### Activity
From the entries that follow, copy exactly the lines beginning at the line holding "cbn [Nat.add]. rewrite" and continuing through the line holding "Proof. induction k".

### Input data
(** * Voice-transform pipeline and WAV encoder of the profile page

    Shallow embedding of [voicePresets], [transformAudio] and
    [audioBufferToWav] (profile-script.js, and the identical copy in the
    site script), with the properties of the encoded container.

    Numbers.  A JavaScript number is modelled by [num]: a rational, the two
    infinities, or NaN; the sign of zero is not modelled.  The arithmetic of
    [transformAudio] on the duration and the frame count rounds every result
    to binary64 ([f64], round to nearest, ties to even, with subnormals and
    overflow): a quotient that is a whole number in the rationals may come
    out just below it and lose a frame when it is truncated.  In the encoder
    a channel sample is a binary32 value, its product with 32767 or 32768
    has at most 40 significant bits and is exact in binary64, so the
    products of [scale_sample] are left exact.  Integer-valued variables of
    the code ([pos], [offset], [length]) are in [Z]. *)

From Stdlib Require Import ZArith QArith Qround Qabs Qpower Lia Lqa String.
From Stdlib Require Import Qminmax.
From stdpp Require Import base list gmap strings.

Local Open Scope Z_scope.

(** ** Numbers *)

Inductive num : Type :=
  | NaN
  | PInf
  | NInf
  | Fin (q : Q).

Definition num_of_Z (z : Z) : num := Fin (inject_Z z).

Definition Qsgn (q : Q) : Z := Z.sgn (Qnum q).

(** [a * b] *)
Definition num_mul (a b : num) : num :=
  match a, b with
  | NaN, _ | _, NaN => NaN
  | Fin x, Fin y => Fin (x * y)
  | PInf, PInf | NInf, NInf => PInf
  | PInf, NInf | NInf, PInf => NInf
  | PInf, Fin y | Fin y, PInf =>
      match Qsgn y with 0 => NaN | Zpos _ => PInf | Zneg _ => NInf end
  | NInf, Fin y | Fin y, NInf =>
      match Qsgn y with 0 => NaN | Zpos _ => NInf | Zneg _ => PInf end
  end.
Lemma mapM_id {A} (f : list A -> option (list A)) (bs : list (list A)) :
  Forall (fun b => f b = Some b) bs -> mapM f bs = Some bs.
Proof.
  induction 1 as [|b bs Hb _ IH]; [reflexivity|].
  cbn. rewrite Hb. cbn. rewrite IH. reflexivity.
Qed.

Lemma broadcast_same_refl {A} (s : list nat) (l : list A) :
  length l = prod_shape s -> broadcast_same s s l = Some l.
Proof.
  revert l. induction s as [|m s IH]; intros l Hl; [reflexivity|].
  cbn [broadcast_same]. rewrite Nat.eqb_refl.
  cbn [prod_shape] in Hl.
  rewrite (mapM_id (broadcast_same s s)).
  - cbn. f_equal. apply chunks_flatten, Hl.
  - eapply Forall_impl; [apply chunks_length_each, Hl|].
    intros b Hb. apply IH, Hb.
Qed.

Lemma repeat_block_S {A} (n : nat) (b : list A) :
  repeat_block (S n) b = b ++ repeat_block n b.
Proof. reflexivity. Qed.

Lemma repeat_block_app {A} (n m : nat) (b : list A) :
  repeat_block (n + m) b = repeat_block n b ++ repeat_block m b.
Proof.
  induction n as [|n IH]; [reflexivity|].
  cbn [Nat.add]. rewrite !repeat_block_S, IH, app_assoc. reflexivity.
Qed.

Lemma repeat_block_mul {A} (n m : nat) (b : list A) :
  repeat_block n (repeat_block m b) = repeat_block (n * m) b.
Proof.
  induction n as [|n IH]; [reflexivity|].
  cbn [Nat.mul]. rewrite repeat_block_S, IH, repeat_block_app. reflexivity.
Qed.

Lemma repeat_block_1 {A} (b : list A) : repeat_block 1 b = b.
Proof. unfold repeat_block, flatten. cbn. apply app_nil_r. Qed.

Lemma prod_shape_ones (k : nat) (s : list nat) :
  prod_shape (replicate k 1 ++ s) = prod_shape s.
Proof. induction k as [|k IH]; cbn in *; lia. Qed.
(** * Regulated strategic lending: the simulation engine, embedded and verified

    The Python sources embedded here are

    - [env/borrower.py]: the [Borrower] dataclass with [is_good],
      [best_response] and [adjustment_cost];
    - [env/environment.py]: [StrategicLendingEnv] with [reset_population],
      [evaluate_threshold] and [sweep_lambda];
    - [util/sweep_params.py]: [find_unregulated_optimum] and the body of
      [main] (the parameter-space explorer).

    Every number the program handles is a Python/numpy double.  The program
    text is embedded once, over an interface [Scalar] listing exactly the
    operations the sources apply to such numbers, and is then read at two
    instances: the rationals [Q] (exact arithmetic, the reading under which
    the specification states its algebraic properties) and the kernel's
    binary64 floats (the arithmetic the interpreter really runs, with its
    infinities and NaN). *)

From Stdlib Require Import List Bool Arith ZArith QArith Lia Lqa.
From Stdlib Require Import Permutation Sorted Qabs.
From Stdlib Require Import Floats.
From Stdlib Require Uint63.
Import ListNotations.

Set Implicit Arguments.
Set Warnings "-inexact-float,-abstract-large-number".
Open Scope nat_scope.

(** ** Exceptions

    Two places of the sources can raise: subscripting [None] (a
    [TypeError]) and the integer division [H / N] (a [ZeroDivisionError]). *)

Inductive exn : Set :=
| TypeError
| ZeroDivisionError.

Inductive result (A : Type) : Type :=
| Ok (a : A)
| Raise (e : exn).

Arguments Ok {A} a.
Arguments Raise {A} e.

Definition bind {A B : Type} (r : result A) (f : A -> result B) : result B :=
  match r with
  | Ok a => f a
  | Raise e => Raise e
  end.

Notation "x <- r ;; k" := (bind r (fun x => k))
  (at level 61, r at next level, right associativity).

(** [for x in xs: acc = body(acc, x)] where the body may raise: the first
    exception leaves the loop. *)
Fixpoint for_each {A S : Type} (body : S -> A -> result S) (xs : list A) (acc : S)
  : result S :=
  match xs with
  | [] => Ok acc
  | x :: xs' => acc' <- body acc x ;; for_each body xs' acc'
  end.

(** ** The arithmetic the sources use *)

Class Scalar (F : Type) : Type := {
  f0 : F;                       (* the literal [0.0] *)
  fadd : F -> F -> F;           (* [x + y] *)
  fsub : F -> F -> F;           (* [x - y] *)
  fmul : F -> F -> F;           (* [x * y] *)
  fdiv : F -> F -> F;           (* [x / y], only reached with [y] a positive count *)
  fneg : F -> F;                (* [-x] *)
  fle : F -> F -> bool;         (* [x <= y] *)
  flt : F -> F -> bool;         (* [x < y] *)
  of_count : nat -> F;          (* the coercion of a Python [int] counter in [lam * H], [acc / n] *)
  above_neg_inf : F -> bool     (* [x > -np.inf] *)
}.

Section ScalarOps.
Context {F : Type} `{Scalar F}.

(** Python evaluates [x >= y] and [x > y] on doubles as [y <= x] and [y < x]. *)
Definition fge (x y : F) : bool := fle y x.
Definition fgt (x y : F) : bool := flt y x.
Lemma no_tap_no_score_witness :
  List.length (rockets (run idle initialState)) = 1%nat /\
  status (run idle initialState) = PLAYING /\
  interceptors (run idle initialState) = [] /\
  explosions (run idle initialState) = [] /\
  score (run idle initialState) = 0 /\
  destroyedCount (run idle initialState) = 0 /\
  level (run idle initialState) = 1 /\
  status (run idle initialState) <> WON.
Proof.
  split; [vm_compute; reflexivity|]. split; [vm_compute; reflexivity|].
  apply (no_tap_no_score idle). vm_compute; reflexivity.
Defined.

(** ** Invariants of a game in progress *)

Lemma ageExplosion_belowMax e : belowMax (ageExplosion e).
Proof.
  unfold belowMax, ageExplosion.
  destruct (Explosion.growing e); simpl; [|discriminate].
  destruct (Explosion.maxRadius e <=? _); [discriminate | reflexivity].
Qed.

Lemma updater_belowMax rnd n prev :
  Forall belowMax (explosions (updater rnd n prev)).
Proof.
  destruct (steps2to5_explosions rnd n prev) as (created & _ & Hh & Hl).
  unfold updater.
  destruct (explosions_step6 prev (steps2to5 rnd n prev)) as [-> | [_ ->]];
    [rewrite Hl | rewrite Hh]; apply Forall_forall; intros e He.
  - apply filter_In in He. destruct He as [He _].
    apply in_map_iff in He. destruct He as (e0 & <- & _).
    apply ageExplosion_belowMax.
  - apply in_map_iff in He. destruct He as (e0 & <- & _).
    apply ageExplosion_belowMax.
Qed.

### Exercise output
  cbn [Nat.add]. rewrite !repeat_block_S, IH, app_assoc. reflexivity.
Qed.

Lemma repeat_block_mul {A} (n m : nat) (b : list A) :
  repeat_block n (repeat_block m b) = repeat_block (n * m) b.
Proof.
  induction n as [|n IH]; [reflexivity|].
  cbn [Nat.mul]. rewrite repeat_block_S, IH, repeat_block_app. reflexivity.
Qed.

Lemma repeat_block_1 {A} (b : list A) : repeat_block 1 b = b.
Proof. unfold repeat_block, flatten. cbn. apply app_nil_r. Qed.

Lemma prod_shape_ones (k : nat) (s : list nat) :
  prod_shape (replicate k 1 ++ s) = prod_shape s.
Proof. induction k as [|k IH]; cbn in *; lia. Qed.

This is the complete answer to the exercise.